The S40 was recently named Green Car of the Year by What Car? magazine. Its emissions-busting technology will be rolled out to other Volvo models in the future. The manufacturer’s regional president of Europe, Stuart Kerr, says: “The recent launch of the Drive range enables Volvo to offer mid-sized cars with the same fuel consumption and CO2 emissions as competitors’ small cars.”
While engineers work around-the-clock to reduce emissions and improve the performance of petrol and diesel cars, they are also developing other technologies in a bid to meet legislators’ emissions targets.
Honda, Lexus and Toyota already have hybrid petrol-electric models on sale in the UK, but other car makers are developing plug-in electric hybrids – Volvo promises such cars by 2012 – and pure electric vehicles. The choice of hybrids for company car drivers is also gradually increasing, with the all-new 1.8-litre Toyota Prius billed as the “world’s cleanest family car” with CO2 emissions of 89g/km.
In the second half of 2010, Toyota will expand its hybrid range when a version of its Auris model rolls off the production line. A company spokesman says: “This is the first step in deploying hybrid technology across Toyota’s model line-up. The obvious advantages are exceptional fuel-efficiency and low CO2 emissions.”
Toyota’s sister company, Lexus, has had three executive hybrid cars on sale for the past two years, including the GS 450h and LS 600h limousine models.
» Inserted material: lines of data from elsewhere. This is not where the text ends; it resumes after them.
(** * adafruit_esp32spi_socket: a socket over the ESP32 SPI command set

    Shallow embedding of [adafruit_esp32spi/adafruit_esp32spi_socket.py]
    and the properties of its buffered reads.

    Conventions of the embedding.
    - [bytes] objects are lists of [Byte.byte].
    - Integers are [Z]; readings of [time.monotonic()] and the user timeout
      are rationals ([Q]); rounding of floating point is not modelled.
    - [_the_interface] is duck-typed in the source: it is a type class
      [Interface] here, each method a transition of the interface's own
      state that answers with a value or raises.
    - Every call that leaves the module (the interface's methods,
      [time.monotonic], [print], [gc.collect]) is recorded, in order, in the
      [trace] of the [world].
    - [while] loops take fuel; a loop that is still running when the fuel is
      used up yields [Diverge]. *)

From Stdlib Require Import String Strings.Byte.
From Stdlib Require Import List ZArith QArith Bool Lia.
Import ListNotations.
Open Scope Z_scope.

(** ** Bytes *)

Definition bytes := list byte.

Definition CR : byte := x0d.
Definition LF : byte := x0a.
(** [b'\r\n'] *)
Definition CRLF : bytes := [CR; LF].

(** [len(b)] *)
Definition len {A : Type} (b : list A) : Z := Z.of_nat (length b).

(** [b.startswith(p)] *)
Fixpoint startswith (p b : bytes) : bool :=
  match p, b with
  | [], _ => true
  | _ :: _, [] => false
  | x :: p', y :: b' => Byte.eqb x y && startswith p' b'
  end.

(** [sep in b] *)
Fixpoint bytes_in (sep b : bytes) : bool :=
  startswith sep b
  || match b with
     | [] => false
     | _ :: b' => bytes_in sep b'
     end.

(** [b.partition(sep)] without the separator: the part before the first
    occurrence of [sep] and, when there is one, the part after it. *)
Fixpoint cut (sep b : bytes) : bytes * option bytes :=
  if startswith sep b then ([], Some (skipn (length sep) b))
  else match b with
       | [] => ([], None)
       | x :: b' => let (l, r) := cut sep b' in (x :: l, r)
       end.

(** [b.split(sep, 1)] for a non-empty [sep]: at most one split, at the
    first occurrence. *)
Definition split1 (sep b : bytes) : list bytes :=
  match cut sep b with
  | (l, None) => [l]
  | (l, Some r) => [l; r]
  end.

(** The index a slice bound [i] denotes in a sequence of [n] items: negative
    bounds count from the end, and all bounds are clipped to [0..n]. *)
Definition slice_bound (i : Z) (n : nat) : nat :=
  if i <? 0 then Z.to_nat (Z.max 0 (Z.of_nat n + i))
  else Z.to_nat (Z.min i (Z.of_nat n)).

(** [b[:i]] *)
Definition slice_to (i : Z) (b : bytes) : bytes :=
  firstn (slice_bound i (length b)) b.

(** [b[i:]] *)
Definition slice_from (i : Z) (b : bytes) : bytes :=
  skipn (slice_bound i (length b)) b.

(** [b''.join(chunks)] *)
Definition join (chunks : list bytes) : bytes := concat chunks.

(** ** Values, exceptions, calls *)

(** The Python values that cross the module's boundary untyped: hosts,
    ports, resolved addresses and the arguments of [print]. *)
Inductive pyval : Type :=
| PyNone
| PyBool (b : bool)
| PyInt (z : Z)
| PyFloat (q : Q)
| PyStr (s : string)
| PyBytes (b : bytes).

(** [isinstance(v, int)]; [bool] is a subclass of [int]. *)
Definition isinstance_int (v : pyval) : bool :=
  match v with
  | PyInt _ | PyBool _ => true
  | _ => false
  end.

Record exn : Type := mk_exn { exn_class : string; exn_args : list pyval }.

Definition RuntimeError (args : list pyval) : exn := mk_exn "RuntimeError" args.
Definition ValueError (args : list pyval) : exn := mk_exn "ValueError" args.

(** What a call to the interface comes back with. *)
Inductive answer (A : Type) : Type :=
| Ans (a : A)
| Exc (e : exn).
Arguments Ans {A} a.
Arguments Exc {A} e.

(** The calls that leave the module. *)
Inductive call : Type :=
| get_host_by_name_ (host : pyval)
| get_socket_
| socket_connect_ (socknum : Z) (host port : pyval) (conn_mode : Z)
| socket_write_ (socknum : Z) (data : bytes)
| socket_available_ (socknum : Z)
| socket_read_ (socknum : Z) (size : Z)
| socket_close_ (socknum : Z)
| monotonic_
| print_ (args : list pyval)
| gc_collect_.

(** The calls that go to the transport. *)
Definition transport_call (c : call) : bool :=
  match c with
  | monotonic_ | print_ _ | gc_collect_ => false
  | _ => true
  end.

(** ** The interface and the clock *)

Class Interface (I : Type) : Type := {
  TCP_MODE : Z;
  get_host_by_name : pyval -> I -> answer pyval * I;
  get_socket : I -> answer Z * I;
  socket_connect : Z -> pyval -> pyval -> Z -> I -> answer bool * I;
  socket_write : Z -> bytes -> I -> answer unit * I;
  socket_available : Z -> I -> answer Z * I;
  socket_read : Z -> Z -> I -> answer bytes * I;
  socket_close : Z -> I -> answer unit * I
}.

Class Clock (C : Type) : Type := {
  monotonic : C -> Q * C
}.

(** ** Constants of the module *)

Definition SOCK_STREAM : Z := 1.
Definition AF_INET : Z := 2.
Definition MAX_PACKET : Z := 4000.

(** [a > b] on time readings *)
Definition Qgtb (a b : Q) : bool := negb (Qle_bool a b).

(** ** Outcomes and the state monad *)

Inductive outcome (A : Type) : Type :=
| Return (a : A)
| Raise (e : exn)
| Diverge.
Arguments Return {A} a.
Arguments Raise {A} e.
Arguments Diverge {A}.

Definition M (S A : Type) : Type := S -> outcome A * S.

Definition ret {S A : Type} (a : A) : M S A := fun s => (Return a, s).

Definition bind {S A B : Type} (m : M S A) (k : A -> M S B) : M S B :=
  fun s =>
    match m s with
    | (Return a, s') => k a s'
    | (Raise e, s') => (Raise e, s')
    | (Diverge, s') => (Diverge, s')
    end.

Definition raise {S A : Type} (e : exn) : M S A := fun s => (Raise e, s).
Definition diverge {S A : Type} : M S A := fun s => (Diverge, s).

Declare Scope monad_scope.
Delimit Scope monad_scope with monad.
Notation "x <- m ;; k" := (bind m (fun x => k))
  (at level 61, m at next level, right associativity) : monad_scope.
Notation "m ;;; k" := (bind m (fun _ => k))
  (at level 61, right associativity) : monad_scope.
Open Scope monad_scope.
Its 4×4 RX 400h has recently been replaced by the 295bhp RX 450h, offering a 28% improvement in fuel consumption (44.8mpg) and CO2 emissions of 148g/km.
Honda has expanded its hybrid range with the 1.3-litre Insight (101g/km), which joins the hybrid Civic in showrooms. Honda will increase its range with the likely 2010 UK arrival of the CR-Zsports hybrid coup» and a hybrid version of the Jazz supermini within a couple of years.
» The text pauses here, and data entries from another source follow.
(** Where every key evaluates, the loop returns the first best
    element, and returns the same one in any world with the same keys. *)
Lemma extremum_agree w w' l seen best :
  (forall x, x ∈ l -> key x w = (Ok (f x), w)) ->
  (forall x, x ∈ l -> key x w' = (Ok (f x), w')) ->
  first_best s f seen best ->
  exists k,
    extremum better key best (f best) l w = (Ok k, w) /\
    extremum better key best (f best) l w' = (Ok k, w') /\
    first_best s f (seen ++ l) k.
Proof.
  revert seen best. induction l as [|x l IH]; intros seen best Hw Hw' Hb.
  { exists best. by rewrite app_nil_r. }
  cbn [extremum]. unfold mbind, M_bind.
  rewrite (Hw x), (Hw' x) by by left.
  rewrite (assoc_L _ seen [x] l : seen ++ x :: l = (seen ++ [x]) ++ l).
  destruct (better (f x) (f best)) eqn:E.
  - apply (IH (seen ++ [x]) x);
      [intros; apply Hw; by right | intros; apply Hw'; by right |].
    by apply (first_best_replace seen best).
  - apply (IH (seen ++ [x]) best);
      [intros; apply Hw; by right | intros; apply Hw'; by right |].
    by apply first_best_keep.
Qed.

Lemma first_best_one x : first_best s f [x] x.
Proof.
  exists [], []. split_and!; [done|by intros ? ?%elem_of_nil..].
Qed.

End extremum_facts.

Lemma first_best_elem {A} s (f : A -> Z) l k : first_best s f l k -> k ∈ l.
Proof.
  intros (l1 & l2 & -> & _). apply elem_of_app. right. by left.
Qed.

Lemma py_min_agree {A} (key : A -> M Z) (f : A -> Z) w w' l :
  l <> [] ->
  (forall x, x ∈ l -> key x w = (Ok (f x), w)) ->
  (forall x, x ∈ l -> key x w' = (Ok (f x), w')) ->
  exists k,
    py_min l key w = (Ok k, w) /\ py_min l key w' = (Ok k, w') /\
    first_best 1 f l k.
Proof.
  intros Hl Hw Hw'. destruct l as [|x l]; [done|].
  unfold py_min, mbind, M_bind. rewrite (Hw x), (Hw' x) by by left.
  apply (extremum_agree Z.ltb 1 key f) with (seen := [x]).
  - intros a b. rewrite Z.ltb_lt. lia.
  - intros; apply Hw; by right.
  - intros; apply Hw'; by right.
  - apply first_best_one.
Qed.

Lemma py_max_agree {A} (key : A -> M Z) (f : A -> Z) w w' l :
  l <> [] ->
  (forall x, x ∈ l -> key x w = (Ok (f x), w)) ->
  (forall x, x ∈ l -> key x w' = (Ok (f x), w')) ->
  exists k,
    py_max l key w = (Ok k, w) /\ py_max l key w' = (Ok k, w') /\
    first_best (-1) f l k.
Proof.
  intros Hl Hw Hw'. destruct l as [|x l]; [done|].
  unfold py_max, mbind, M_bind. rewrite (Hw x), (Hw' x) by by left.
  apply (extremum_agree Z.gtb (-1) key f) with (seen := [x]).
  - intros a b. rewrite Z.gtb_gt. lia.
  - intros; apply Hw; by right.
  - intros; apply Hw'; by right.
  - apply first_best_one.
Qed.

Lemma stat_mtime_run p w :
  is_Some (fs w !! p) -> stat_mtime p w = (Ok (mtime_of (fs w) p), w).
Proof.
  intros [n Hn]. unfold stat_mtime, mtime_of. by rewrite Hn.
Qed.
(** * DevForge-B2C: hybrid vector + graph retrieval

    A shallow embedding of the two edge functions of the repository,
    [hybrid-search] (query engine) and [process-file] (ingestion), followed
    by the properties proved about them.

    Conventions of the embedding.
    - A JavaScript string is the list of its UTF-16 code units ([jsstring]);
      [charCodeAt] is the list element.
    - 32-bit integer arithmetic ([>>> 0], [Math.imul], [^], [<<], [>>>]) is
      written on [Z] with the wrap-around modulo [2^32] spelled out.
    - A JavaScript [number] that holds a score, a weight or a vector
      component is a real number ([R]): arithmetic is exact, there is no
      rounding and no [NaN].
    - [Array.prototype.sort] is the stable sort the language standard
      prescribes, written as a stable insertion sort.
    - A [Map] iterated in insertion order is an association list. *)

From Stdlib Require Import ZArith List Bool Lia Reals Lra String Ascii.
From Stdlib Require Import Sorting.Sorted Permutation.
Import ListNotations.

Local Open Scope Z_scope.

(* [String] also exports a [length]; lists are meant throughout. *)
Local Abbreviation length := Datatypes.length.

(* ================================================================== *)
(** * JavaScript primitives used by the two functions                  *)
(* ================================================================== *)

Module JS.

(** ** Strings as UTF-16 code units *)

Definition jsstring : Type := list Z.

Definition code_of_ascii (a : ascii) : Z := Z.of_N (N_of_ascii a).

(** [js "abc"] is the JavaScript string with the same (ASCII) characters. *)
Definition js (s : string) : jsstring := map code_of_ascii (list_ascii_of_string s).

Definition jsstring_eq_dec : forall a b : jsstring, {a = b} + {a <> b} :=
  list_eq_dec Z.eq_dec.

Definition jsstring_eqb (a b : jsstring) : bool :=
  if jsstring_eq_dec a b then true else false.

(** Truthiness of a string: [Boolean(s)], [if (s)], [s || d]. *)
Definition truthy (s : jsstring) : bool :=
  match s with [] => false | _ :: _ => true end.

(** ** Character classes of the regular expressions *)

(** LineTerminator: LF, CR, LS (U+2028), PS (U+2029). *)
Definition is_line_terminator (c : Z) : bool :=
  (c =? 10) || (c =? 13) || (c =? 8232) || (c =? 8233).

(** [.] without the [s] flag: any code unit but a line terminator. *)
Definition re_dot (c : Z) : bool := negb (is_line_terminator c).

(** [\s], which is also what [trim] removes: WhiteSpace and LineTerminator. *)
Definition is_space (c : Z) : bool :=
  ((9 <=? c) && (c <=? 13)) || (c =? 32) || (c =? 160) || (c =? 5760)
  || ((8192 <=? c) && (c <=? 8202)) || (c =? 8232) || (c =? 8233)
  || (c =? 8239) || (c =? 8287) || (c =? 12288) || (c =? 65279).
But for some manufacturers, such as PSA Peugeot Citroen and the Renault-Nissan Alliance, electric vehicles are the future. Both have nailed their colours firmly to that mast for several years and their faith has been rewarded, with the UK government seemingly also deciding that electric cars and plug-in electric hybrids are the foundations for a long-term low-carbon economy.
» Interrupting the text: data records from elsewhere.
Lemma marker_recorded (adjust : ContainerAdjustment.t)
    (pod : option PodSandbox.t) (container : Container.t) :
  KeyValue.mk "container" "other"
  ∈ ContainerAdjustment.Env (setSystemdEnvironment adjust pod container).
Proof.
  unfold setSystemdEnvironment, ContainerAdjustment.AddEnv.
  destruct pod as [p|]; [destruct (PodSandbox.Annotations p !! _)|];
    destruct (hasContainerUUID _), (String.eqb (Container.Id container) "");
    cbn; rewrite ?elem_of_app, ?elem_of_cons; tauto.
Qed.

(** ** Running the engine on its own result *)

Section Rerun.

Lemma isSystemdContainer_Args (c1 c2 : Container.t) :
  Container.Args c1 = Container.Args c2 ->
  isSystemdContainer c1 = isSystemdContainer c2.
Proof. intros E. unfold isSystemdContainer. by rewrite E. Qed.

Lemma findCgroupMount_app_l (ms1 ms2 : list Mount.t) (m : Mount.t) :
  findCgroupMount ms1 = Some m -> findCgroupMount (ms1 ++ ms2) = Some m.
Proof.
  unfold findCgroupMount. induction ms1 as [|x ms1 IH]; cbn [app find];
    [discriminate|].
  destruct (String.eqb _ _); [done | exact IH].
Qed.

(** After the adjustment is applied, every catalog destination is
    declared: either it was, and only [/sys/fs/cgroup] was removed, or the
    injector's mount for it is among the additions. *)
Lemma catalog_declared_after (container container' : Container.t)
    (removed : list string) (added : list Mount.t) :
  (forall d, d ∈ removed -> d = "/sys/fs/cgroup") ->
  (forall m, m ∈ map (fun e => tmpfsMount e.1 e.2)
                     (filter (fun e => e.1 ∉ destinations container)
                             tmpfsMounts) -> m ∈ added) ->
  Container.Mounts container'
  = filter (fun m => Mount.Destination m ∉ removed)
           (Container.Mounts container) ++ added ->
  forall e, e ∈ tmpfsMounts -> e.1 ∈ destinations container'.
Proof.
  intros Hremoved Hadded Hmounts e He. unfold destinations.
  rewrite Hmounts, fmap_app, elem_of_app.
  destruct (decide (e.1 ∈ destinations container)) as [Hin|Hnin].
  - left. unfold destinations in Hin.
    apply list_elem_of_fmap in Hin as (m & Hd & Hm).
    apply list_elem_of_fmap. exists m. split; [done|].
    apply list_elem_of_filter. split; [|done].
    intros Hr. apply Hremoved in Hr.
    apply (tmpfsMounts_dest e He). congruence.
  - right. apply list_elem_of_fmap. exists (tmpfsMount e.1 e.2).
    split; [done|]. apply Hadded, tmpfs_added_elem. by exists e.
Qed.

(** What a successful first run recorded, by the cgroup step taken. *)
Lemma CreateContainer_Some (pod : option PodSandbox.t)
    (container : Container.t) (w : World) (adjust : ContainerAdjustment.t) :
  (CreateContainer pod container w).1 = (Some adjust, None, None) ->
  isSystemdContainer container = true
  /\ exists adjust0,
       (configureCgroupMount ContainerAdjustment.zero container
          (containerName pod container) w).1 = (adjust0, None)
       /\ adjust = setSystemdEnvironment
                     (addSystemdTmpfsMounts adjust0 container) pod container.
Proof.
  rewrite CreateContainer_response.
  destruct (isSystemdContainer container); [|discriminate].
  destruct (configureCgroupMount _ _ _ _).1 as [adjust0 [err|]];
    [discriminate|].
  intros E. injection E as <-. split; [done|]. by exists adjust0.
Qed.

End Rerun.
Although manufacturers have been developing electric vehicles for many years, the race to bring models to UK showrooms has been triggered by the availability of £25 million of government funding to run eight ‘real life’ low-carbon vehicle trials. The plan is for about 340 vehicles to begin trials on UK roads in the next six to 18 months. Manufacturers involved include Jaguar Land Rover, Mitsubishi/Colt, Mercedes-Benz/Smart, Nissan, Ford, Mini and Toyota.
In a bid to boost the sales of such vehicles, from 2011 the government plans to offer incentives of up £5,000 off the list price of zero-emission electric vehicles and plug-in hybrids with emissions below 75g/km.
From 2011/12, the models slated for launch and therefore available for company car selection will include: the Nissan Leaf, which, with a range of 100 miles, will be the first of a range of Nissan electric cars; an electric version of Renault’s Kangoo Express, plus a city car in 2011 and a compact hatch in 2012; and hybrid diesel/electric versions of the Peugeot 3008 and Citroen DS5.
Other forthcoming models in this category include the five-door, four-seat electric Vauxhall Ampera, a Ford Focus electric model, an electric Mini, the Mitsubishi i MiEV city car, plug-in electric/diesel hybrids from Volvo, a hybrid Jaguar XJ and a green Range Rover.
Smart, meanwhile, has had 100 two-seater electric cars on trial with UK fleets since 2007. A second trial will begin in 2010, with the model due for large-scale production in 2012.
With such activity, employers seeking greener fleet cars will soon have a much wider choice to help cut CO2 emissions.